Opportunités pour les entreprises des pays développés

Ce développement des pays émergents a également un impact sur les entreprises des pays développés qui ne voient plus en eux que de simples pourvoyeurs de matières premières ; ils sont maintenant devenus des marchés cibles attractifs.

Des entreprises telles que LVMH et Volkswagen en ont ainsi fait leurs marchés phares. Pour de nombreuses entreprises du monde développé, élargir leurs activités aux pays émergents constitue désormais leur principal relais de croissance. A cet égard, l’exemple d’Unilever est représentatif puisque, sur les 20 dernières années, la part de son résultat opérationnel réalisé dans les pays émergents est passé de 27% à plus de 50%. La situation est similaire pour d’autres grandes multinationales issues du monde développé.

Par ailleurs, pour les entreprises des pays développés, les pays émergents offrent un réservoir de capital humain talentueux et jeune qui peut apporter une réelle plus-value dans la recherche de nouvelles solutions. Les universités et centres d’expertises des pays émergents acquièrent de plus en plus une reconnaissance internationale, attirant les entreprises à la recherche de jeunes talents. L’Inde est le parfait exemple avec des villes comme Bangalore qui abritent une forte concentration de métiers liés à l’information.

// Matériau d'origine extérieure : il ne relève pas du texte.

(** ** The protocol holds *)

Definition post_commit (committed : CommittedReport) (l : list Step) : Prop :=
  ∃ after notified late final persisted,
    l = after ++ notified ++ late ++ final ++ persisted ++ [ReleasedLease] ∧
    Forall (is_post AfterCommit) after ∧ Forall is_notify notified ∧ Forall (is_post AfterNotify) late ∧
    Forall (is_post FinalCleanup) final ∧ Forall is_persist persisted.

Lemma run_late_phases_emits p event txn committed result d :
  emits (λ l _, ∃ late final persisted, l = late ++ final ++ persisted ++ [ReleasedLease] ∧
    Forall (is_post AfterNotify) late ∧ Forall (is_post FinalCleanup) final ∧ Forall is_persist persisted)
    (run_late_phases p event txn committed result d).
Proof.
  unfold run_late_phases. eapply emits_bind; [apply run_post_processors_emits|]. intros late [result1 d1] [_ Hlate].
  eapply emits_bind; [apply run_post_processors_emits|]. intros final [result2 d2] [_ Hfinal].
  eapply emits_bind; [apply persist_final_diagnostics_emits|]. intros persisted d3 [_ Hpersisted].
  do 2 step. apply emits_ret. eauto 10.
Qed.

Lemma publish_emits skip p event txn committed result d :
  emits (λ l _, post_commit committed l) (publish skip p event txn committed result d).
Proof.
  unfold publish. eapply emits_bind; [apply record_warnings_emits|]. intros ? d1 [_ ->].
  eapply emits_bind; [apply run_post_processors_emits|]. intros after [result1 d2] [_ Hafter].
  apply (emits_bind (λ (l : list Step) (d' : Diagnostics), Forall is_notify l)).
  - destruct (json_path result1) as [path|].
    + eapply emits_impl; [apply run_notifiers_emits|]. by intros ? ? [_ ?].
    + destruct skip; [|by apply emits_ret].
      eapply emits_impl; [apply skip_all_emits|]. by intros ? ? [_ ->].
  - intros notified d3 Hnotified. eapply emits_impl; [apply run_late_phases_emits|].
    intros ? _ (late & final & persisted & -> & ? & ? & ?). exists after, notified, late, final, persisted.
    split; [|done]. simpl. done.
Qed.
(* ===== verification/CaptureSpawn.v ===== *)
(** * The capture-helper process (src/platform/macos/ffi/capture_spawn.rs)

    The process that runs the task-facing collectors: its spawn, the two-message
    hand-off of the task and thread rights over Mach ports, and the value that
    owns the right to wait for it. System calls are operations of [SpawnOps];
    every one may change the environment and fail. Error texts keep their fixed
    part. The release of ports is modelled where the code drops their owners;
    descriptors and libc objects close on drop without further effect.

    [fuel] bounds the polls of a helper that was killed, [retries] the waits
    interrupted in a row; the source has no such bounds. *)

From stdpp Require Import pretty.
From S2P Require Import Prelude.
From S2P Require Import Traced.
From S2P Require Import Attempt.
From S2P Require Import PipelineTypes.
From S2P Require Import PluginRun.

Module CaptureSpawn.
Export Types.
Export Traced.
Export Attempt.
Export PluginRun.

Definition CAPTURE_HELPER_RESULT_FD : Z := 3.
Definition MAX_CAPTURE_HELPER_REQUEST_BYTES : Z := 64 * 1024.
Definition CAPABILITY_HANDOFF_TIMEOUT_MS : Z := 1000.
Definition FAILED_HANDOFF_REAP_GRACE : Z := 2000 * NANOS_PER_MILLI.
Definition FAILED_HANDOFF_POLL_INTERVAL : Z := 5 * NANOS_PER_MILLI.
Definition CAPABILITY_HANDSHAKE_MESSAGE_ID : Z := 0x43485001.
Definition CAPABILITY_TRANSFER_MESSAGE_ID : Z := 0x43485002.
Definition CAPABILITY_WIRE_VERSION : Z := 1.
(* ===== verification/CaptureIsolation.v ===== *)
(** * Killable process boundary for collectors (src/pipeline/capture_isolation.rs)

    The request that names the task-facing collectors, the helper that runs them
    and writes one framed result, and the supervisor that polls the helper until
    it is reaped or its deadline passes. Serialization is a pair of functions of
    the interface [WireOps], with the law that decoding undoes encoding where a
    theorem needs it. *)

From stdpp Require Import pretty.
From S2P Require Import Prelude.
From S2P Require Import Traced.
From S2P Require Import Attempt.
From S2P Require Import Config.
From S2P Require Import PipelineTypes.
From S2P Require Import PluginRun.
From S2P Require Import Pipeline.
From S2P Require Import CaptureSpawn.

Module CaptureIsolation.
Export Pipeline.
Export CaptureSpawn.

Definition CAPTURE_WIRE_VERSION : Z := 2.
Definition MAX_CAPTURE_WIRE_BYTES : Z := 64 * 1024 * 1024.
Definition HELPER_POLL_INTERVAL : Z := 5 * NANOS_PER_MILLI.
Definition HELPER_REAP_GRACE : Z := 2 * NANOS_PER_SEC.
Definition DEFAULT_COLLECTOR_TIMEOUT : Z := 5 * NANOS_PER_SEC.

Inductive TaskCollectorKind : Type := ThreadKind | MemoryKind | DylibKind.

#[export] Instance TaskCollectorKind_eq_dec : EqDecision TaskCollectorKind.
Proof. solve_decision. Defined.

Record TaskCollectorSpec := mkSpec { spec_kind : TaskCollectorKind; spec_timeout : option Z }.

Record TaskCaptureRequest := mkRequest {
  request_version : Z;
  request_event : CrashEvent;
  request_stack_memory : bool;
  request_collectors : list TaskCollectorSpec;
  expect_crashed_thread : bool
}.

Record TaskCaptureData := mkCaptureData {
  data_threads : list RawThreadData;
  data_images : list RawImageData;
  data_memory_map : list VmRegionInfo;
  data_heap : RawHeapData
}.

Definition capture_data_default : TaskCaptureData := mkCaptureData [] [] [] (mkHeapData None []).

Record TaskCaptureDiagnostic := mkWireDiagnostic {
  wire_name : string;
  wire_status : PluginStatus;
  wire_duration_ms : Z;
  wire_report_id : option string;
  wire_started_offset_ms : Z;
  wire_finished_offset_ms : Z
}.

Record TaskCaptureResult := mkCaptureResult {
  result_version : Z;
  result_data : TaskCaptureData;
  result_diagnostics : list TaskCaptureDiagnostic
}.

(** The two [From] conversions. *)
Definition to_wire (d : PluginDiagnostic) : TaskCaptureDiagnostic :=
  mkWireDiagnostic (diagnostic_name d) (status d) (duration_ms d) (diagnostic_report_id d)
    (started_offset_ms d) (finished_offset_ms d).

Definition from_wire (d : TaskCaptureDiagnostic) : PluginDiagnostic :=
  mkDiagnostic (wire_name d) (wire_status d) (wire_duration_ms d) (wire_report_id d)
    (wire_started_offset_ms d) (wire_finished_offset_ms d).

Inductive IsolatedCaptureOutcome : Type :=
| CaptureCompleted (data : TaskCaptureData) (plugins : list PluginDiagnostic)
| CaptureTimedOut
| CaptureFailed (error : string)
| CleanupUnproven (error : string).

(** ** Interfaces *)

(** [Bytes] are encoded results and [F] an open file. [decode_message] also tells
    how many bytes it consumed. [new_collector] constructs the collector of a
    kind (src/collectors/). *)
Class WireOps (E Txn Bytes F : Type) := {
  encode_request : TaskCaptureRequest → result string string;
  decode_request : string → result string TaskCaptureRequest;
  encode_result : TaskCaptureResult → result string Bytes;
  decode_message : Bytes → result string TaskCaptureResult * Z;
  byte_length : Bytes → Z;
  current_exe : E → result string string * E;
  tempfile : E → result string F * E;
  as_raw_fd : F → Z;
  file_length : F → E → result string Z * E;
  file_rewind : F → E → result string unit * E;
  file_read_to_end : F → E → result string Bytes * E;
  write_result : Bytes → E → result string unit * E;
  sync_result : E → result string unit * E;
  deallocate_ports : list mach_port_t → E → E;
  new_collector : TaskCollectorKind → bool → Collector E Txn
}.

Section Isolation.
Context {E Txn Bytes F : Type} {clock : Clock E} {spawn : SpawnOps E} {wire : WireOps E Txn Bytes F}.
Context (fuel retries : nat).
#[local] Notation pipe := (traced E HelperStep).
#[local] Notation fallible := (attempt (World E)).
Notation Pipeline := (Pipeline E Txn).

(** ** The request *)

Definition collector_kind (n : string) : option TaskCollectorKind :=
  if decide (n = "ThreadCollector"%string) then Some ThreadKind
  else if decide (n = "MemoryCollector"%string) then Some MemoryKind
  else if decide (n = "DylibCollector"%string) then Some DylibKind else None.

Fixpoint collector_specs (cs : list (Collector E Txn)) : result string (list TaskCollectorSpec) :=
  match cs with
  | [] => Ok []
  | c :: cs =>
      if decide (access c ≠ IsolatedTask) then collector_specs cs else
      kind ← ok_or (collector_kind (name (collector_plugin c)))
        ("task-facing collector '" +:+ name (collector_plugin c) +:+ "' has no capture-helper implementation")%string;
      specs ← collector_specs cs;
      Ok (mkSpec kind (resolve (timeout (collector_plugin c)) DEFAULT_COLLECTOR_TIMEOUT) :: specs)
  end.

Definition from_pipeline (p : Pipeline) (event : CrashEvent) : result string (option TaskCaptureRequest) :=
  specs ← collector_specs (collectors p);
  Ok (match specs with
      | [] => None
      | _ =>
          Some (mkRequest CAPTURE_WIRE_VERSION event (capture_stack_memory (collection_policy p)) specs
                  (bool_decide (is_Some (crashed_thread event))))
      end).

(** ** The helper *)

(** One collector in its own context, recorded with its status. *)
Definition run_spec (event : CrashEvent) (stack_memory : bool) (task : mach_port_t) (spec : TaskCollectorSpec)
    (data : CollectedData) (d : Diagnostics) : pipe (CollectedData * Diagnostics) :=
  let c := new_collector (spec_kind spec) stack_memory in
  context ← lift (from_timeout (spec_timeout spec));
  started ← now;
  '(data, outcome) ← lift (λ e, let '((data, _, e), r) :=
      run_plugin_cooperative context (collect c event task) (data, fresh_cells false, e) in ((data, r), e));
  t ← now;
  finished ← now;
  mret (data, record d (name (collector_plugin c)) (plugin_status (outcome : PluginRunResult unit))
                (saturating_duration_since t started) finished).

Fixpoint run_specs (event : CrashEvent) (stack_memory : bool) (task : mach_port_t) (specs : list TaskCollectorSpec)
    (data : CollectedData) (d : Diagnostics) : pipe (CollectedData * Diagnostics) :=
  match specs with
  | [] => mret (data, d)
  | spec :: specs =>
      '(data, d) ← run_spec event stack_memory task spec data d;
      run_specs event stack_memory task specs data d
  end.

Definition with_crashed_thread (event : CrashEvent) (thread : option mach_port_t) : CrashEvent :=
  mkCrashEvent (report_id event) (report_type event) (termination event) (exception_type event)
    (exception_code event) (exception_subcode event) (exception_codes event) thread
    (bail_on_suspend_failure event) (event_pid event) (process_name event) (hang_duration_ms event).

Definition capture_result (data : CollectedData) (d : Diagnostics) : TaskCaptureResult :=
  mkCaptureResult CAPTURE_WIRE_VERSION
    (mkCaptureData (threads (raw data)) (images (raw data)) (memory_map (raw data)) (heap (raw data)))
    (to_wire <$> plugins d).

(** What the collectors gather, once the ports are there; the thread ports are
    released before the result is written. *)
Definition collect_in_helper (request : TaskCaptureRequest) (task : mach_port_t) (thread : option mach_port_t)
    : pipe TaskCaptureResult :=
  t ← now;
  '(data, d) ← run_specs (with_crashed_thread (request_event request) thread) (request_stack_memory request) task
                 (request_collectors request) collected_default (diagnostics_new t);
  _ ← effect (deallocate_ports (thread_port <$> threads (raw data)));
  mret (capture_result data d).

Definition write_capture_result (r : TaskCaptureResult) : fallible unit :=
  _ ← capture_result_file;
  encoded ← of_result (encode_result r);
  if decide (MAX_CAPTURE_WIRE_BYTES < byte_length encoded) then fail "capture-helper result exceeds its limit" else
  _ ← try (lift (write_result encoded));
  try (lift sync_result).

Definition run_capture_helper (request_json : string) : fallible unit :=
  request ← of_result (decode_request request_json);
  if decide (request_version request ≠ CAPTURE_WIRE_VERSION) then fail "unsupported capture-helper wire version" else
  '(task, thread) ← inherited_capture_ports (expect_crashed_thread request);
  r ← run (collect_in_helper request task thread);
  written ← settle (write_capture_result r);
  _ ← run (effect (λ e, let e := match thread with Some port => mach_port_release port e | None => e end in
                        mach_port_release task e));
  of_result written.

(** ** The supervisor *)

Definition decode_bytes (length : Z) (encoded : Bytes) : IsolatedCaptureOutcome :=
  match decode_message encoded with
  | (Err _, _) => CaptureFailed "cannot decode capture-helper result"
  | (Ok r, consumed) =>
      if decide (consumed ≠ byte_length encoded) then CaptureFailed "capture-helper decoder left bytes over" else
      if decide (result_version r ≠ CAPTURE_WIRE_VERSION) then
        CaptureFailed "unsupported capture-helper result version"
      else CaptureCompleted (result_data r) (from_wire <$> result_diagnostics r)
  end.

Definition decode_result (f : F) : pipe IsolatedCaptureOutcome :=
  length ← lift (file_length f);
  match length with
  | Err _ => mret (CaptureFailed "cannot inspect capture-helper result")
  | Ok length =>
      if decide (length = 0 ∨ MAX_CAPTURE_WIRE_BYTES < length) then
        mret (CaptureFailed "capture-helper result size is invalid")
      else
      rewound ← lift (file_rewind f);
      match rewound with
      | Err _ => mret (CaptureFailed "cannot rewind capture-helper result")
      | Ok _ =>
          encoded ← lift (file_read_to_end f);
          match encoded with
          | Err _ => mret (CaptureFailed "cannot read capture-helper result")
          | Ok encoded => mret (decode_bytes length encoded)
          end
      end
  end.

Fixpoint reap_timed_out (fuel : nat) (h : CaptureHelperProcess) (cleanup_deadline : Z)
    : pipe (option IsolatedCaptureOutcome) :=
  match fuel with
  | O => mret None
  | S fuel =>
      polled ← poll_reap retries h;
      match polled with
      | None => mret None
      | Some (_, Ok (ReapExited _ | ReapSignaled _ _)) => mret (Some CaptureTimedOut)
      | Some (h, Ok OwnershipLost) => mret (Some (CleanupUnproven ("timed-out " +:+ ownership_lost h)%string))
      | Some (h, Err error) =>
          mret (Some (CleanupUnproven ("cannot reap timed-out capture helper " +:+ pretty (pid h) +:+ ": " +:+ error)%string))
      | Some (h, Ok StillRunning) =>
          t ← now;
          if decide (cleanup_deadline ≤ t) then
            mret (Some (CleanupUnproven ("capture helper " +:+ pretty (pid h) +:+ " was not reaped after SIGKILL")%string))
          else _ ← effect (thread_sleep HELPER_POLL_INTERVAL); reap_timed_out fuel h cleanup_deadline
      end
  end.

Definition kill_and_reap_timed_out_helper (h : CaptureHelperProcess) : pipe (option IsolatedCaptureOutcome) :=
  r ← send_kill h;
  match r with
  | Some errno =>
      if decide (errno ≠ ESRCH) then
        mret (Some (CleanupUnproven ("cannot kill timed-out capture helper " +:+ pretty (pid h) +:+ ": " +:+ errno_display errno)%string))
      else t ← now; reap_timed_out fuel h (t + HELPER_REAP_GRACE)
  | None => t ← now; reap_timed_out fuel h (t + HELPER_REAP_GRACE)
  end.

Fixpoint supervise (polls : nat) (h : CaptureHelperProcess) (f : F) (deadline : Z)
    : pipe (option IsolatedCaptureOutcome) :=
  match polls with
  | O => mret None
  | S polls =>
      polled ← poll_reap retries h;
      match polled with
      | None => mret None
      | Some (_, Ok (ReapExited exit_status)) =>
          if decide (exit_status = 0) then outcome ← decode_result f; mret (Some outcome)
          else mret (Some (CaptureFailed ("capture helper exited with status " +:+ pretty exit_status)%string))
      | Some (_, Ok (ReapSignaled signal _)) =>
          mret (Some (CaptureFailed ("capture helper terminated by signal " +:+ pretty signal)%string))
      | Some (h, Ok OwnershipLost) => mret (Some (CleanupUnproven (ownership_lost h)))
      | Some (_, Err error) => mret (Some (CleanupUnproven error))
      | Some (h, Ok StillRunning) =>
          t ← now;
          if decide (deadline ≤ t) then kill_and_reap_timed_out_helper h else
          t ← now;
          _ ← effect (thread_sleep (Z.min HELPER_POLL_INTERVAL (saturating_duration_since deadline t)));
          supervise polls h f deadline
      end
  end.

Definition run_isolated_capture (request : TaskCaptureRequest) (f : F) (task : mach_port_t) (deadline : Z)
    : pipe (option IsolatedCaptureOutcome) :=
  t ← now;
  if decide (deadline ≤ t) then mret (Some CaptureTimedOut) else
  executable ← lift current_exe;
  match executable with
  | Err _ => mret (Some (CaptureFailed "cannot locate capture-helper executable"))
  | Ok executable =>
      match encode_request request with
      | Err error => mret (Some (CaptureFailed ("cannot encode capture-helper request: " +:+ error)%string))
      | Ok request_json =>
          t ← now;
          helper ← spawn_capture_helper fuel retries executable request_json (as_raw_fd f) task
                     (crashed_thread (request_event request)) (saturating_duration_since deadline t);
          match helper with
          | None => mret None
          | Some (Err error) =>
              mret (Some (if cleanup_unproven error then CleanupUnproven (spawn_message error)
                          else CaptureFailed (spawn_message error)))
          | Some (Ok h) => supervise fuel h f deadline
          end
      end
  end.

End Isolation.
End CaptureIsolation.
Lemma silent_settle {A : Type} (m : fallible A) : silent (outcome_of m) → silent (outcome_of (settle m)).
Proof.
  intros Hm w. destruct (Hm w) as (l & Hl & ->). unfold outcome_of, settle in *. destruct (m w) as [a w'].
  exists []. by rewrite app_nil_r in *.
Qed.

Lemma silent_fallible {A B : Type} (m : fallible A) (f : A → fallible B) :
  silent (outcome_of m) → (∀ a, silent (outcome_of (f a))) → silent (outcome_of (m ≫= f)).
Proof.
  intros Hm Hf w. destruct (Hm w) as (l & Hl & ->). unfold outcome_of, mbind, attempt_bind in *.
  destruct (m w) as [[a|error] w'].
  - destruct (Hf a w') as (l' & Hl' & ->). exists []. simpl in Hl |- *. by rewrite Hl', Hl, !app_nil_r.
  - by exists [].
Qed.

Lemma silent_of_result {A : Type} (r : result string A) : silent (outcome_of (of_result r : fallible A)).
Proof. intros w. exists []. by rewrite app_nil_r. Qed.
Lemma silent_fail {A : Type} error : silent (outcome_of (fail error : fallible A)).
Proof. apply (silent_of_result (Err error)). Qed.
Lemma silent_mret {A : Type} (a : A) : silent (outcome_of (mret a : fallible A)).
Proof. apply (silent_of_result (Ok a)). Qed.

(** System calls and their error checks leave no step. *)
Ltac silent_calls :=
  repeat first
    [ apply silent_of_result | apply silent_fail | apply silent_mret
    | apply silent_run; first [apply silent_lift | apply silent_effect | apply silent_look]
    | apply silent_settle | apply silent_fallible; [|intros ?]
    | case_match | case_decide ].

Lemma silent_allocate : silent (outcome_of allocate_receive_right).
Proof. unfold allocate_receive_right, release_port. silent_calls. Qed.

Lemma silent_libc operation c : silent (outcome_of (libc operation c)).
Proof. unfold libc. silent_calls. Qed.

Lemma silent_resources executable request_json result_fd task thread :
  silent (outcome_of (spawn_resources executable request_json result_fd task thread)).
Proof.
  unfold spawn_resources, inherited_environment. silent_calls.
  apply (silent_lift (duplicate_fd result_fd)).
Qed.

Lemma silent_prepare fd handoff : silent (outcome_of (prepare_spawn fd handoff)).
Proof. unfold prepare_spawn. repeat (apply silent_fallible; [apply silent_libc|intros ?]). apply silent_libc. Qed.

Lemma silent_timeout deadline : silent (timeout_millis_until deadline).
Proof. apply emits_silent; [apply silent_lift|]. intros t. apply silent_ret. Qed.

Lemma silent_transfer handoff task thread deadline : silent (outcome_of (transfer handoff task thread deadline)).
Proof.
  unfold transfer, receive_one_port, receive_message, send_capabilities, release_port.
  silent_calls; apply silent_run, silent_timeout.
Qed.

(** A spawn that fails left nothing behind, or says that it may have. *)
Definition spawn_run (l : list HelperStep) (o : option (result CaptureHelperSpawnError CaptureHelperProcess)) : Prop :=
  ∀ r, o = Some r →
  match r with
  | Ok h => terminal_consumed h = false ∧ l = [Spawned (pid h)]
  | Err error =>
      if cleanup_unproven error then ∃ p polls, l = Spawned p :: polls ∧ Forall (pending p) polls
      else l = [] ∨ ∃ p polls r, l = Spawned p :: polls ++ [Waited p r] ∧ Forall (pending p) polls ∧ terminal r = true
  end.

Lemma spawn_and_transfer_run executable request_json handoff task thread timeout :
  emits spawn_run (spawn_and_transfer fuel retries executable request_json handoff task thread timeout).
Proof.
  unfold spawn_and_transfer. apply emits_silent; [apply silent_lift|]. intros [rc child_pid].
  case_decide; [apply emits_ret; intros ? [= <-]; by left|].
  apply emits_step. case_decide; [apply emits_ret; intros ? [= <-]; by exists child_pid, []|].
  apply emits_silent; [apply silent_lift|]. intros t.
  apply emits_silent; [apply silent_transfer|]. intros [[]|error]; [apply emits_ret; by intros ? [= <-]|].
  eapply emits_bind; [by apply kill_and_reap_failed_handoff_kills|].
  intros l cleanup (k & l' & -> & Hr). apply emits_ret. rewrite app_nil_r. intros r Hr'.
  destruct cleanup as [[[]|cleanup_error]|]; [| |done]; destruct (Hr _ eq_refl) as (ok & [= <-] & Hok);
    injection Hr' as <-; simpl in Hok |- *.
  - right. destruct Hok as (polls & r & Hp & Hr'' & Hl). exists child_pid, polls, r. by rewrite Hl.
  - eexists _, _. split; [done|exact Hok].
Qed.

Lemma spawn_capture_helper_run executable request_json result_fd task thread timeout :
  emits spawn_run (spawn_capture_helper fuel retries executable request_json result_fd task thread timeout).
Proof.
  unfold spawn_capture_helper. apply emits_silent; [apply silent_resources|].
  assert (∀ error, spawn_run [] (Some (Err (spawn_error_from error)))) as Herr by (intros error ? [= <-]; by left).
  intros [[fd handoff]|error]; [|by apply emits_ret].
  apply emits_silent; [apply silent_prepare|]. intros prepared.
  eapply (emits_bind spawn_run).
  - destruct prepared; [apply spawn_and_transfer_run|]. by apply emits_ret.
  - intros l o Ho. apply emits_silent; [apply silent_effect|]. intros []. apply emits_ret. by rewrite app_nil_r.
Qed.

(** *** The supervisor *)

Lemma silent_decode (f : F) : silent (decode_result f).
Proof.
  unfold decode_result. apply emits_silent; [apply silent_lift|]. intros length.
  repeat first [apply silent_ret | case_match | case_decide | apply emits_silent; [apply silent_lift|intros ?]].
Qed.

(** What the supervisor adds to [Spawned], after polls [l0] without a kill. *)
Definition supervised (p : Z) (l : list HelperStep) (o : option IsolatedCaptureOutcome) : Prop :=
  ∀ out l0, o = Some out → Forall (pending p) l0 → existsb is_kill l0 = false → helper_run (Spawned p :: l0 ++ l) out.

Lemma supervise_run polls h f deadline :
  terminal_consumed h = false → emits (supervised (pid h)) (supervise fuel retries polls h f deadline).
Proof.
  intros Hh. induction polls as [|n IH]; cbn [supervise]; [by apply emits_ret|].
  eapply emits_bind; [by apply poll_reap_polls|]. intros l [[h' r]|] Ho; [|by apply emits_ret].
  destruct (Ho _ _ eq_refl) as (_ & [Hk Hl] & Hs). destruct r as [[|exit_status|signal core|]|error].
  - rewrite (Hs eq_refl). apply emits_silent; [apply silent_lift|]. intros t. case_decide.
    + eapply emits_impl; [by apply kill_and_reap_timed_out_kills|].
      intros l' o (k & l1 & Hl1 & Hr) out l0 -> Hl0 Hk0. destruct (Hr _ eq_refl) as (ok & Hv & Hok).
      assert (Forall (pending (pid h)) (l0 ++ l)) as Hl' by by apply pending_app.
      rewrite app_assoc. destruct out; try discriminate Hv; injection Hv as <-; simpl in Hok.
      * destruct Hok as (polls & r & Hp & Hr' & Hl2). rewrite Hl2, app_assoc. apply helper_killed; [by apply pending_app| |done].
        rewrite existsb_app, orb_true_iff. right. destruct polls; [by simplify_list_eq|]. by simplify_list_eq.
      * apply helper_unproven. by apply pending_app.
    + apply emits_silent; [apply silent_lift|]. intros t'. apply emits_silent; [apply silent_effect|]. intros [].
      eapply emits_impl; [exact IH|]. intros l' o H' out l0 -> Hl0 Hk0. rewrite app_assoc.
      apply H'; [done|by apply pending_app|]. by rewrite existsb_app, Hk0, Hk.
  - destruct Hl as (polls & Hp & ->).
    assert (∀ out l0, Forall (pending (pid h)) l0 → existsb is_kill l0 = false →
      (∃ e, out = CaptureFailed e) ∨ exit_status = 0 ∧ (∃ d ps, out = CaptureCompleted d ps) →
      helper_run (Spawned (pid h) :: l0 ++ polls ++ [Waited (pid h) (Ok (WaitExited exit_status))]) out) as Hrun.
    { intros out l0 Hl0 Hk0 Hout. rewrite app_assoc. destruct Hout as [[e ->]|[-> (d & ps & ->)]].
      - apply helper_failed; [by apply pending_app|done].
      - apply helper_completed; [by apply pending_app|]. rewrite existsb_app, Hk0. rewrite existsb_app in Hk.
        by apply orb_false_iff in Hk as [-> _]. }
    case_decide as Hz.
    + apply (emits_bind (λ l o, l = [] ∧ ((∃ e, o = CaptureFailed e) ∨ (∃ d ps, o = CaptureCompleted d ps)))).
      * intros w. destruct (silent_decode f w) as (l & Hl & ->). exists []. split; [done|]. split; [done|].
        unfold decode_result, decode_bytes, mbind, traced_bind, mret, traced_ret.
        repeat (case_match; simpl); eauto.
      * intros l' o [-> Hcase]. apply emits_ret. rewrite app_nil_r. intros out l0 [= <-] Hl0 Hk0.
        apply Hrun; [done..|]. destruct Hcase; auto.
    + apply emits_ret. rewrite app_nil_r. intros out l0 [= <-] Hl0 Hk0. apply Hrun; eauto.
  - destruct Hl as (polls & Hp & ->). apply emits_ret. rewrite app_nil_r. intros out l0 [= <-] Hl0 Hk0.
    rewrite app_assoc. apply helper_failed; [by apply pending_app|done].
  - apply emits_ret. rewrite app_nil_r. intros out l0 [= <-] Hl0 Hk0. apply helper_unproven. by apply pending_app.
  - apply emits_ret. rewrite app_nil_r. intros out l0 [= <-] Hl0 Hk0. apply helper_unproven. by apply pending_app.
Qed.

Lemma run_isolated_capture_run request f task deadline :
  emits (λ l o, ∀ out, o = Some out → helper_run l out) (run_isolated_capture fuel retries request f task deadline).
Proof.
  unfold run_isolated_capture. apply emits_silent; [apply silent_lift|]. intros t.
  case_decide; [apply emits_ret; intros ? [= <-]; constructor|].
  apply emits_silent; [apply silent_lift|]. intros [executable|error]; [|apply emits_ret; intros ? [= <-]; constructor].
  destruct (encode_request request) as [request_json|error]; [|apply emits_ret; intros ? [= <-]; constructor].
  apply emits_silent; [apply silent_lift|]. intros t'.
  eapply emits_bind; [apply spawn_capture_helper_run|]. intros l [[h|error]|] Hl; [| |by apply emits_ret].
  - destruct (Hl _ eq_refl) as [Hh ->]. eapply emits_impl; [by apply supervise_run|].
    intros l' o Ho out ->. by apply (Ho out []).
  - specialize (Hl _ eq_refl). simpl in Hl. apply emits_ret. rewrite app_nil_r. intros out [= <-].
    destruct (cleanup_unproven error).
    + destruct Hl as (p & polls & -> & Hp). by apply helper_unproven.
    + destruct Hl as [->|(p & polls & r & -> & Hp & Hr)]; [constructor|by apply helper_failed].
Qed.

Perspectives pour un investisseur obligataire

Avec l’ouverture au monde des entreprises des pays émergents, leurs besoins de financement sont en constante augmentation. Étant donné le caractère international de cette expansion, ces entreprises ont de plus en plus recours à des financements en devises fortes, telles que l’euro ou le dollar. À titre d’illustration, le marché de la dette d’entreprises des pays émergents libellée en dollar est passé d’un montant nominal de USD 280 milliards à fin 2014 à plus de USD 550 milliards aujourd’hui (novembre 2023). Cette augmentation s’explique non seulement par une hausse de la dette émise par les entreprises, mais également par l’élargissement du marché avec davantage d’acteurs au sein de l’économie. Pour les investisseurs situés dans les pays développés, cela représente une opportunité de participer au développement de ces sociétés tout en évitant un risque lié à la devise, parfois difficile à couvrir.

En termes de rendements offerts, les entreprises des pays émergents paient souvent une prime de risque supplémentaire; cette dernière étant le plus souvent davantage liée au risque pays qu’au risque financier de l’entreprise. A long terme, le surplus de rendement sur la dette des entreprises des pays émergents a permis de dégager une performance supérieure (+0,77% sur 5 ans et 4,71% sur 10 ans).

Il est ainsi indéniable que les marchés émergents sont un vecteur de croissance à long terme et que les entreprises qu’ils abritent et leurs perspectives de développement permettent, aux investisseurs des pays développés, d’élargir le spectre de leurs investissements dans un portefeuille diversifié.